TO DO
Copy verbatim the block of lines in the entries below whose first line contains "- rewrite (filter_all _ L), (filter_none" and whose last line contains "List.filter is_lost (List.filter". Leave out all other lines.

START INPUT FOR THIS TASK

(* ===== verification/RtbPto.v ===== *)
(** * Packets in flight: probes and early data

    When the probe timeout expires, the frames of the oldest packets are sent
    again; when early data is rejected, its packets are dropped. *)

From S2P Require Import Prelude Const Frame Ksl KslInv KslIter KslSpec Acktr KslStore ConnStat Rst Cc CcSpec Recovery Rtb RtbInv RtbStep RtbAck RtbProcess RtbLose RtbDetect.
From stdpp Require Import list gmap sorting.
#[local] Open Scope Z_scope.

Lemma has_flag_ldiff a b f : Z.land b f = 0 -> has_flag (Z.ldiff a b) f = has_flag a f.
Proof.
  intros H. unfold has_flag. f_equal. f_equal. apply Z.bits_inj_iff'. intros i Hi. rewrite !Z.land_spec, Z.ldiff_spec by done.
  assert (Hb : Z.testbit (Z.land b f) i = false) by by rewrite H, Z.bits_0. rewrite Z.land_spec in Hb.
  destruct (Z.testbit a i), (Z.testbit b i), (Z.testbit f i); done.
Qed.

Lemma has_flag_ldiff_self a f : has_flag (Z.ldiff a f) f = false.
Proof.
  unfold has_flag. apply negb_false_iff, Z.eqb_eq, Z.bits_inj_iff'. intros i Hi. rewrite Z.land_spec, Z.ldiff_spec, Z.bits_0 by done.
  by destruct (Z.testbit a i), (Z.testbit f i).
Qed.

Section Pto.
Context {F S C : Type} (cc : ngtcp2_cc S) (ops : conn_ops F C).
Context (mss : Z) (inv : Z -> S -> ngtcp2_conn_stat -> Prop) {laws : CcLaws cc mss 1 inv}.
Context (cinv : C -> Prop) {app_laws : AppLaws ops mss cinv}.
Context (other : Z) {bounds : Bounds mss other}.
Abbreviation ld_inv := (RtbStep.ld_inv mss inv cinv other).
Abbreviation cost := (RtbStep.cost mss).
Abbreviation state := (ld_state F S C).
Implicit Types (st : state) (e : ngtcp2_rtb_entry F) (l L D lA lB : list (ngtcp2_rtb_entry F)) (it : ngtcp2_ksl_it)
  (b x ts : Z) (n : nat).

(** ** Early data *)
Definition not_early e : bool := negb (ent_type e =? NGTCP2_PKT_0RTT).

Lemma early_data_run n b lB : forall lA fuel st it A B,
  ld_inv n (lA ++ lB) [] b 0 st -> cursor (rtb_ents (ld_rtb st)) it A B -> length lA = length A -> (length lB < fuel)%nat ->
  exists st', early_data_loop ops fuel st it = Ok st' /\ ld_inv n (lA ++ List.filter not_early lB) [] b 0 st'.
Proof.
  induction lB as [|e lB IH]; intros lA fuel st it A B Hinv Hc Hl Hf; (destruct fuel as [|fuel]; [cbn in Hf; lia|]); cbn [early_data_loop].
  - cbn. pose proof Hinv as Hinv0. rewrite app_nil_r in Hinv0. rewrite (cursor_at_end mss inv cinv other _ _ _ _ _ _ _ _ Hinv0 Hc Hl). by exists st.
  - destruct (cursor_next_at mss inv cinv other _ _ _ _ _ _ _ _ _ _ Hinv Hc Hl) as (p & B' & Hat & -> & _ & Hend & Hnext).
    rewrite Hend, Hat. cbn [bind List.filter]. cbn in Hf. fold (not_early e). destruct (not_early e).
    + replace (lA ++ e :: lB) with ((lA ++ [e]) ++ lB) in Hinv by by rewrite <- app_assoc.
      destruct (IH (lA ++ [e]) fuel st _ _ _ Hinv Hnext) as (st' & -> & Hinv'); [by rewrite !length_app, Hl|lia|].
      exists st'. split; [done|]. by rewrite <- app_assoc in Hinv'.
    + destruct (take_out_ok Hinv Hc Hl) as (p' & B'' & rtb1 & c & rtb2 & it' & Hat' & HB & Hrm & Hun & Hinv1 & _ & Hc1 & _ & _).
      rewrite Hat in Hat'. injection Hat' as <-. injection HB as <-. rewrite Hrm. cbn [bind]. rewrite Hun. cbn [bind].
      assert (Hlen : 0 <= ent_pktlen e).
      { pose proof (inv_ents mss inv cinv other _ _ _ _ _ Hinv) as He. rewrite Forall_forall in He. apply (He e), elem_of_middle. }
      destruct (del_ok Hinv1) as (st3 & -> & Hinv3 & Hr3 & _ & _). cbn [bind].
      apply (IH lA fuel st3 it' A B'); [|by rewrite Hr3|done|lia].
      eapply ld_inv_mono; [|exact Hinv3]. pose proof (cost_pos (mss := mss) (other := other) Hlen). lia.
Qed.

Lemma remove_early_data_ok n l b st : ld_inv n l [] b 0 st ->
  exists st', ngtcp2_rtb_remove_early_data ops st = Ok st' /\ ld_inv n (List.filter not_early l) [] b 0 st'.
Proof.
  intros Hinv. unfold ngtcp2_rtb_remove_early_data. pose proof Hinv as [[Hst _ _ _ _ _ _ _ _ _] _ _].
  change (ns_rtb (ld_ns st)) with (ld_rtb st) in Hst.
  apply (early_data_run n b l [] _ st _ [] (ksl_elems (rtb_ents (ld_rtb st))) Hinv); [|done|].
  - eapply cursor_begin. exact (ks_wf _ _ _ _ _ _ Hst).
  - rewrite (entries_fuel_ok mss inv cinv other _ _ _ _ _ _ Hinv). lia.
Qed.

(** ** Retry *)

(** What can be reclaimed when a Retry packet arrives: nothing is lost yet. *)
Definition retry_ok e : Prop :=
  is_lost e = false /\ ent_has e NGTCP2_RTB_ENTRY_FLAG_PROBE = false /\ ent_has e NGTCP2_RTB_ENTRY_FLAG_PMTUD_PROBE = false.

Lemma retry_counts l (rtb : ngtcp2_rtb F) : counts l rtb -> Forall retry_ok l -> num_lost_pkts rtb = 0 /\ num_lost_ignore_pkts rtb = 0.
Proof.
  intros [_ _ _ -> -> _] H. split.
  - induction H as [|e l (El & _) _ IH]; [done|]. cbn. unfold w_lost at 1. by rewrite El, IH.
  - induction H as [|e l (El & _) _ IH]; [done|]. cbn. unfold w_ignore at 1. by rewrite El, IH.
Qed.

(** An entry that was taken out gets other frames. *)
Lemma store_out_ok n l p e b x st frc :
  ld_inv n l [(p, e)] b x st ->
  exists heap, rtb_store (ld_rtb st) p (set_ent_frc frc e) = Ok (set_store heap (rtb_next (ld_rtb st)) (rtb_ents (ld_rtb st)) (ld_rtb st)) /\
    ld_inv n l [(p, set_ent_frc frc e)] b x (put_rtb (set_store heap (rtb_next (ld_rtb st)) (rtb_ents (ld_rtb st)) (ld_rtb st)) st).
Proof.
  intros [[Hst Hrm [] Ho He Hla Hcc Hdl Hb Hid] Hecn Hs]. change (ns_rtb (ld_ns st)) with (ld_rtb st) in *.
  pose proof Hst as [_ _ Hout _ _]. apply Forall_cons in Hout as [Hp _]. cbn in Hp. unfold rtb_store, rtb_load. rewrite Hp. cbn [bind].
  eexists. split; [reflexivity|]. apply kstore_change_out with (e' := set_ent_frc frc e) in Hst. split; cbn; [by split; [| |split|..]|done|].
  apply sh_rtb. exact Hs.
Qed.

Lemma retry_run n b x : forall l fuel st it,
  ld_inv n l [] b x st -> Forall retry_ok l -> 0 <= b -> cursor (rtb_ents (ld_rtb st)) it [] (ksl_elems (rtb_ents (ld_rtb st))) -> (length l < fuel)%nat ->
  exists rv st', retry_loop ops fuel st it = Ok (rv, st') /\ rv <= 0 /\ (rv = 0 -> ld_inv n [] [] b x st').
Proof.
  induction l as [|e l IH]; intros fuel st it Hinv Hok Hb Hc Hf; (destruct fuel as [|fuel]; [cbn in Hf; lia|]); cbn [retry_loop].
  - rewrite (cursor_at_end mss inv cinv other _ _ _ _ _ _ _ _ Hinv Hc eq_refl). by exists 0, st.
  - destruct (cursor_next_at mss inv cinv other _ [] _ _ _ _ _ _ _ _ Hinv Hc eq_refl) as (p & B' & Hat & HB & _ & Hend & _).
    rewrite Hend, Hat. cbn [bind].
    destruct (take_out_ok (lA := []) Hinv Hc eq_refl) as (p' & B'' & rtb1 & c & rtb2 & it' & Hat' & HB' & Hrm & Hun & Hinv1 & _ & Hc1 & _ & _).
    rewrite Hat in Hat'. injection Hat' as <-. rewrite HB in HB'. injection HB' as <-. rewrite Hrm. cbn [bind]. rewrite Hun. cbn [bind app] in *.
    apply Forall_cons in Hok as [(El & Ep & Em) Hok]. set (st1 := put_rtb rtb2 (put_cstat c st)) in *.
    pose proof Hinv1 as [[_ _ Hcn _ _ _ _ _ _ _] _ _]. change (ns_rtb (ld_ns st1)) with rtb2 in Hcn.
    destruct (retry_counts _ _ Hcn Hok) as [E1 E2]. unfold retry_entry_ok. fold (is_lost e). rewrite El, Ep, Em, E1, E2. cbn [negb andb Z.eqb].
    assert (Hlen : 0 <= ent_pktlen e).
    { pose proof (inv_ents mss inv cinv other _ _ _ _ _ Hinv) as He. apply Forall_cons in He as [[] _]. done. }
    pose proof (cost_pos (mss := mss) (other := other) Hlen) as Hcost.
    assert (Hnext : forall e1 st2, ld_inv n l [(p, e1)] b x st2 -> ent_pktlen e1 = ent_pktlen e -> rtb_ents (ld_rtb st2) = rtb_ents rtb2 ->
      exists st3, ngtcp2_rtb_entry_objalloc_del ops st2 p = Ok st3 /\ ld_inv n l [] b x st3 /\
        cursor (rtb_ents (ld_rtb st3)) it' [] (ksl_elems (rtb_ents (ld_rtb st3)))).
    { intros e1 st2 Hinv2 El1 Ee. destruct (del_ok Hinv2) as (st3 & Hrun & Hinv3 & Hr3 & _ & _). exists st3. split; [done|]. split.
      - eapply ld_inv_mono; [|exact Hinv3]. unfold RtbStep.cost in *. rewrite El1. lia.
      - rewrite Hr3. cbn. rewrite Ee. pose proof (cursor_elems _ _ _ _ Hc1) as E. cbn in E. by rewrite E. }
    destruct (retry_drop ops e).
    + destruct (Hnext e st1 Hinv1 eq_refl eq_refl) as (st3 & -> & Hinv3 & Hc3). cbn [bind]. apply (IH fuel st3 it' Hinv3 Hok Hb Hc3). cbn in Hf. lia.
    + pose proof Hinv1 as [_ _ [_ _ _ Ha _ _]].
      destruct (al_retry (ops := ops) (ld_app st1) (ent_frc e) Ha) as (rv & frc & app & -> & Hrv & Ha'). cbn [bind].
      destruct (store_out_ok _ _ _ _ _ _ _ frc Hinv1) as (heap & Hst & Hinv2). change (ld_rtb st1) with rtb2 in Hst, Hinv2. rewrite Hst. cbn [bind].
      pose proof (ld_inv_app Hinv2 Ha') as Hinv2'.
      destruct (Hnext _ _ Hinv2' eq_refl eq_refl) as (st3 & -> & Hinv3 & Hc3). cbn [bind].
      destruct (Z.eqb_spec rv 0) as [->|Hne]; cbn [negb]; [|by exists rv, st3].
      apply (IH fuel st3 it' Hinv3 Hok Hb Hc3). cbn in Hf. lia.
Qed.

END INPUT FOR THIS TASK
START INPUT FOR THIS TASK

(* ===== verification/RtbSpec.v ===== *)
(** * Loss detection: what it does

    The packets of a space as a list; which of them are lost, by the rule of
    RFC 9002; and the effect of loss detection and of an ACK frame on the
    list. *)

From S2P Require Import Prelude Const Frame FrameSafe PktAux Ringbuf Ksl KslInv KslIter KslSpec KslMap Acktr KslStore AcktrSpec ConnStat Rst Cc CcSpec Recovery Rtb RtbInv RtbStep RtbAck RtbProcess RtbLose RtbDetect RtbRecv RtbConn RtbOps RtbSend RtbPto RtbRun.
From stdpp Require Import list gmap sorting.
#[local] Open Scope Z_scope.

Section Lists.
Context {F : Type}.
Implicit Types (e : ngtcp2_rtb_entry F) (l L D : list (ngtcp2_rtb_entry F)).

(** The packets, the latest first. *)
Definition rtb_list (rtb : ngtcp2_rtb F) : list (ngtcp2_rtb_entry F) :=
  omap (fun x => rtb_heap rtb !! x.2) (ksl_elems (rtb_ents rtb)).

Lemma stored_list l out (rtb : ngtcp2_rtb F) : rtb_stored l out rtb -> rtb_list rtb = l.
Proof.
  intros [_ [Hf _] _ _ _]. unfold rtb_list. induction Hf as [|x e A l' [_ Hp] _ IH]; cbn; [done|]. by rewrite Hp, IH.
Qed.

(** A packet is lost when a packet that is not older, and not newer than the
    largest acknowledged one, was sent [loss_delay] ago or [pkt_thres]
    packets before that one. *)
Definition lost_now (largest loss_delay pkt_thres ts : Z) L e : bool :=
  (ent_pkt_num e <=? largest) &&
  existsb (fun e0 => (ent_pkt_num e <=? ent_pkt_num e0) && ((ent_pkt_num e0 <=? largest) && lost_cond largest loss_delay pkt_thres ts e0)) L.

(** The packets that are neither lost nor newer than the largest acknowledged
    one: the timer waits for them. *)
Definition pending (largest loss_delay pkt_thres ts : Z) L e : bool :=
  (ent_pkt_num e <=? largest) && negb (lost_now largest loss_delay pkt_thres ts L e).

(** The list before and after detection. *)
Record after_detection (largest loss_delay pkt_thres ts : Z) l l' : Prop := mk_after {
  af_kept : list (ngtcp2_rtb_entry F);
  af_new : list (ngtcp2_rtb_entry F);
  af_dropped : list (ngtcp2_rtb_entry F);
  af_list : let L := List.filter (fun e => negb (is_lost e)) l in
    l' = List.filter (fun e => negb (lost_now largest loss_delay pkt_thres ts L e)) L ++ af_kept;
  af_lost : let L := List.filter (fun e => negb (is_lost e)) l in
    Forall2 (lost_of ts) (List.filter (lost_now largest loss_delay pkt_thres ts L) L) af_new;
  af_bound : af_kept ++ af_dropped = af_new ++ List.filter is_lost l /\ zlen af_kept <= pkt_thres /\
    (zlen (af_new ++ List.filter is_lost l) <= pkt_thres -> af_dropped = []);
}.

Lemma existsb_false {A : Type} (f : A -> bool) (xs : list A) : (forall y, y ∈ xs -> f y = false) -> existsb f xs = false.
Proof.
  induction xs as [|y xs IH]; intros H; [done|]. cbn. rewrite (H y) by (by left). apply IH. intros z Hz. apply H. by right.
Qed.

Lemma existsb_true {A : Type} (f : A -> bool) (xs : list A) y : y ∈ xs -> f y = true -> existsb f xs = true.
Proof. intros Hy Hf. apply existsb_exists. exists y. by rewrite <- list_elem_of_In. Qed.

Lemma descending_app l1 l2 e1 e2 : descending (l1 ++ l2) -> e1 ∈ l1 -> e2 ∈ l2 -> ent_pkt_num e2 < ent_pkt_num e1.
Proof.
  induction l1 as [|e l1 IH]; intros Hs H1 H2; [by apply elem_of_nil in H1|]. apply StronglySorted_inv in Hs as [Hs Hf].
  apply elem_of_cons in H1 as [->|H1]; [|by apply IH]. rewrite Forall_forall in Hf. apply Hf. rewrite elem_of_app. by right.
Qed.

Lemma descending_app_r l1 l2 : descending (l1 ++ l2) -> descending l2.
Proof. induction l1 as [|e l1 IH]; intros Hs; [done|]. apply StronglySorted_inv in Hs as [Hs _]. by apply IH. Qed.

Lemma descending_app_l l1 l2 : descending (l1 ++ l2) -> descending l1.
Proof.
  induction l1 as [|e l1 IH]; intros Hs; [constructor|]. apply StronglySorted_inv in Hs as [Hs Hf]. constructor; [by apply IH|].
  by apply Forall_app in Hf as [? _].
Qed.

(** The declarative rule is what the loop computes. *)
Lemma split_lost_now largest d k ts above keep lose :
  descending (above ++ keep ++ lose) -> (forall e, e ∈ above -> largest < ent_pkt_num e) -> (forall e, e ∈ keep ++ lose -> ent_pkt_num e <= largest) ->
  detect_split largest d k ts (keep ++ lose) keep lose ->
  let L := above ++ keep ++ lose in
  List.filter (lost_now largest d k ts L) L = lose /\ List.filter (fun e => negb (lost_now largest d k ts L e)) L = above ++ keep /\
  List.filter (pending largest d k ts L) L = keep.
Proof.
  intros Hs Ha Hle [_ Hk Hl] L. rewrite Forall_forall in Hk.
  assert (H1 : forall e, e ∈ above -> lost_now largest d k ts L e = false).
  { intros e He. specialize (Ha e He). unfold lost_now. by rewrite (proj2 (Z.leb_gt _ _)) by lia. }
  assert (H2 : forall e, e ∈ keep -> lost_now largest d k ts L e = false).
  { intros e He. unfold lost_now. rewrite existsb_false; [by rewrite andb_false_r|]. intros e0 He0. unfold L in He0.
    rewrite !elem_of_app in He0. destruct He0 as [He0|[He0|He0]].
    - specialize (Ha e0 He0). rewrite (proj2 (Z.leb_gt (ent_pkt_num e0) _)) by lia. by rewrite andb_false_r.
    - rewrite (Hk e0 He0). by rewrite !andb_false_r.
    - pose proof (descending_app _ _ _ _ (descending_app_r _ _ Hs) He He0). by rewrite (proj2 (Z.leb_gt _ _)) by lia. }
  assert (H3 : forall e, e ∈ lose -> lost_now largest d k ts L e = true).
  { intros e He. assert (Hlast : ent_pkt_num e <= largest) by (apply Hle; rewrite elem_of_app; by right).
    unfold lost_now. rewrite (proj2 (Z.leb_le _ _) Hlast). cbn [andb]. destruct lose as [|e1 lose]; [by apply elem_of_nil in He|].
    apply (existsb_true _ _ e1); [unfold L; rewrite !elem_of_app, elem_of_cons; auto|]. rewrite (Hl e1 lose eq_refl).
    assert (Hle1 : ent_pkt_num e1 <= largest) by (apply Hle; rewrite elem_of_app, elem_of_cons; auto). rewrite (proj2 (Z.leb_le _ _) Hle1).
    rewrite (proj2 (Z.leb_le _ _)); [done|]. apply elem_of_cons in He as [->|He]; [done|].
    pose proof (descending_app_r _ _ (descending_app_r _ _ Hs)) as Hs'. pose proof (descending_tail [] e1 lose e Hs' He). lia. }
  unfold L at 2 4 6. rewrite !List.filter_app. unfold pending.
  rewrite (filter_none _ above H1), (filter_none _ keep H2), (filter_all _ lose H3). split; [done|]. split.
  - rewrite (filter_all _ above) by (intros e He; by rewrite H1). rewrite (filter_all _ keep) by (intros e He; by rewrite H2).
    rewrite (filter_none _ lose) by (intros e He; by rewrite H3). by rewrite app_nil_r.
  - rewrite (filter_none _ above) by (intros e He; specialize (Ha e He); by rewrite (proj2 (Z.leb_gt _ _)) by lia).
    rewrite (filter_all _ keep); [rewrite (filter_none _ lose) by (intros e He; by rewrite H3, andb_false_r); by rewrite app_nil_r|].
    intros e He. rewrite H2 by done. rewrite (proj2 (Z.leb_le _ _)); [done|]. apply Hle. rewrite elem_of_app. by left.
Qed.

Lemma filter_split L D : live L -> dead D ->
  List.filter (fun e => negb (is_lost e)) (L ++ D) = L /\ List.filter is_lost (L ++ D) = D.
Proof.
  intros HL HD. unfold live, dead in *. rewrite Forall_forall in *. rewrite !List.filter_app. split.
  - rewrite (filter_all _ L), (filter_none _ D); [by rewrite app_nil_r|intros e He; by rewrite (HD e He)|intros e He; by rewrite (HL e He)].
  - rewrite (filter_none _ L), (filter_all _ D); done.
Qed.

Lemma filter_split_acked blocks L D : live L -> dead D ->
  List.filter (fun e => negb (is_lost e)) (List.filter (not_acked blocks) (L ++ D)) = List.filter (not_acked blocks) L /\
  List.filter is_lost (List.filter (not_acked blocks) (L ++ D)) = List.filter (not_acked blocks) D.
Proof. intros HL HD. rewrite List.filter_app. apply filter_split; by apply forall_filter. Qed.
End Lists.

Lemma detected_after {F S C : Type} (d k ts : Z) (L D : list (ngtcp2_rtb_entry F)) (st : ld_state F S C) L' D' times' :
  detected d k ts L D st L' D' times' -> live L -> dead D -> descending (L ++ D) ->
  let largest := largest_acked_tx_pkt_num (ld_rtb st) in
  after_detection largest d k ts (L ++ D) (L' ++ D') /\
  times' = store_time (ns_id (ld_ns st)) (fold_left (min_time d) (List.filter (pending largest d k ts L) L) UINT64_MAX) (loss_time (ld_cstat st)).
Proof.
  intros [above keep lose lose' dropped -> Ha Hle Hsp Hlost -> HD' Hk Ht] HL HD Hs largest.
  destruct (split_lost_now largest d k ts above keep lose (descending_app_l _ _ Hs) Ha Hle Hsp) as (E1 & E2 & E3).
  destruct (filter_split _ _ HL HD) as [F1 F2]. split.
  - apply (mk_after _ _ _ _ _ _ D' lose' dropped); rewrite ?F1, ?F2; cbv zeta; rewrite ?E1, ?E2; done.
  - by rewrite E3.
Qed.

END INPUT FOR THIS TASK

THE ANSWER
  - rewrite (filter_all _ L), (filter_none _ D); [by rewrite app_nil_r|intros e He; by rewrite (HD e He)|intros e He; by rewrite (HL e He)].
  - rewrite (filter_none _ L), (filter_all _ D); done.
Qed.

Lemma filter_split_acked blocks L D : live L -> dead D ->
  List.filter (fun e => negb (is_lost e)) (List.filter (not_acked blocks) (L ++ D)) = List.filter (not_acked blocks) L /\
  List.filter is_lost (List.filter (not_acked blocks) (L ++ D)) = List.filter (not_acked blocks) D.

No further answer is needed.